Editions Le Livre de Poche
145 pages
Paru en 2016 (2006 chez Grasset)
Quatrième de couv’ :
En racontant pour la première fois comment elle est devenue Virginie Despentes, l’auteur de « Baise-moi » conteste les discours bien-pensants sur le viol, la prostitution, la pornographie. Manifeste pour un nouveau féminisme.
Mon avis :
Il y a longtemps que j’entends ce nom résonner à mes oreilles, Virginie Despentes. Mais depuis son interview dans le podcast Les couilles sur la table (à écouter absolument) j’étais fascinée par les réflexions de cette femme et son ton, j’ai donc enfin sauté le pas et lu le très fameux King Kong Théorie :
- Bad Lieutenantes
Ah cette phrase, « J’écris de chez les moches, pour les moches… », qui ne l’a jamais entendu même sans ouvrir ce fameux bouquin. Les hommes n’écrivent et n’imaginent que des femmes qui les font bander, celles qui collent à cette société et s’y épanouissent tant mieux mais Despentes ne veut plus de cette société qui invisibilise les femmes qui ne font pas partie du marché de la bonne meuf.

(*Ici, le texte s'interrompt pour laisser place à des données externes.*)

(** * Camera manager, token bucket and code analyzer: a shallow embedding

    The development follows [src/core.py] (the [CameraManager] class with its
    background capture loop, and [analyze_code]) and [src/api.py] (the
    per-user [TokenBucket] rate limiter and the HTTP handlers). *)

From Stdlib Require Import QArith Qround Qminmax Lqa.
From Stdlib Require Import Sorted.
From stdpp Require Import gmap strings list fin_maps.
From Equations Require Import Equations.

(** * Part I: the token bucket of [src/api.py] *)

Module Bucket.

Local Open Scope Q_scope.

(** Python floats are modelled as rationals together with a rounding
    operator [rnd] applied after every arithmetic operation, in the way
    IEEE-754 defines them.  The rounding operator is kept abstract; the
    facts used about it are collected in [rounding]. *)
Record rounding (rnd : Q -> Q) : Prop := {
  rnd_mono : forall x y, x <= y -> rnd x <= rnd y;
  rnd_zero : rnd 0 == 0;
}.

(** [class TokenBucket]: the four attributes set by [__init__]. *)
Record TokenBucket := {
  rate : Q;
  capacity : Q;
  tokens : Q;
  timestamp : Q;
}.

(** [TokenBucket.__init__(rate, capacity)], called at clock reading [now]. *)
Definition new_bucket (rate capacity now : Q) : TokenBucket :=
  {| rate := rate; capacity := capacity; tokens := capacity; timestamp := now |}.

Section Consume.
Variable rnd : Q -> Q.

Definition fsub (x y : Q) : Q := rnd (x - y).
Definition fadd (x y : Q) : Q := rnd (x + y).
Definition fmul (x y : Q) : Q := rnd (x * y).

(** Python's [min(a, b)]: [b] when [b < a], otherwise [a]. *)
Definition py_min (a b : Q) : Q :=
  match b ?= a with Lt => b | _ => a end.

(** [self.tokens] after the refill assignment of line 21. *)
Definition refill (b : TokenBucket) (now : Q) : Q :=
  let delta := fsub now (timestamp b) in
  py_min (capacity b) (fadd (tokens b) (fmul delta (rate b))).

(** [TokenBucket.consume(tokens)] at clock reading [now]: the returned
    flag and the bucket after the call. *)
Definition consume (b : TokenBucket) (now : Q) (n : Q) : bool * TokenBucket :=
  let t := refill b now in
  match t ?= n with
  | Lt => (false, {| rate := rate b; capacity := capacity b;
                     tokens := t; timestamp := now |})
  | _ => (true, {| rate := rate b; capacity := capacity b;
                   tokens := fsub t n; timestamp := now |})
  end.

(** A sequence of [consume] calls, each given as the clock reading and the
    requested amount; the flags are returned in call order. *)
Fixpoint consume_all (b : TokenBucket) (calls : list (Q * Q))
  : list bool * TokenBucket :=
  match calls with
  | [] => ([], b)
  | (now, n) :: rest =>
      let '(ok, b1) := consume b now n in
      let '(oks, b2) := consume_all b1 rest in
      (ok :: oks, b2)
  end.
End Consume.

(** The invariant of the data model: [0 <= tokens <= capacity]. *)
Definition bucket_inv (b : TokenBucket) : Prop :=
  0 <= tokens b /\ tokens b <= capacity b.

« Je m’en tape de mettre la gaule à des hommes qui ne me font pas rêver. Il ne m’est jamais paru flagrant que les filles séduisantes s’éclataient tant que ça. »
- Je t’encule ou tu m’encules ?
Cette partie revient sur la fameuse virilité en crise qui s’est cassée la gueule avec la révolution sexuelle et ces femmes qui veulent tout faire comme des hommes. Le fameux « c’était mieux avant » et l’autrice de dépeindre tout ce qu’elle a pu faire seule qui n’aurait jamais pu se faire sans un mari encore peu de temps avant, elle était la première génération de femmes en France à pouvoir se le permettre. Mais toujours fliquée par les hommes et pire par les femmes.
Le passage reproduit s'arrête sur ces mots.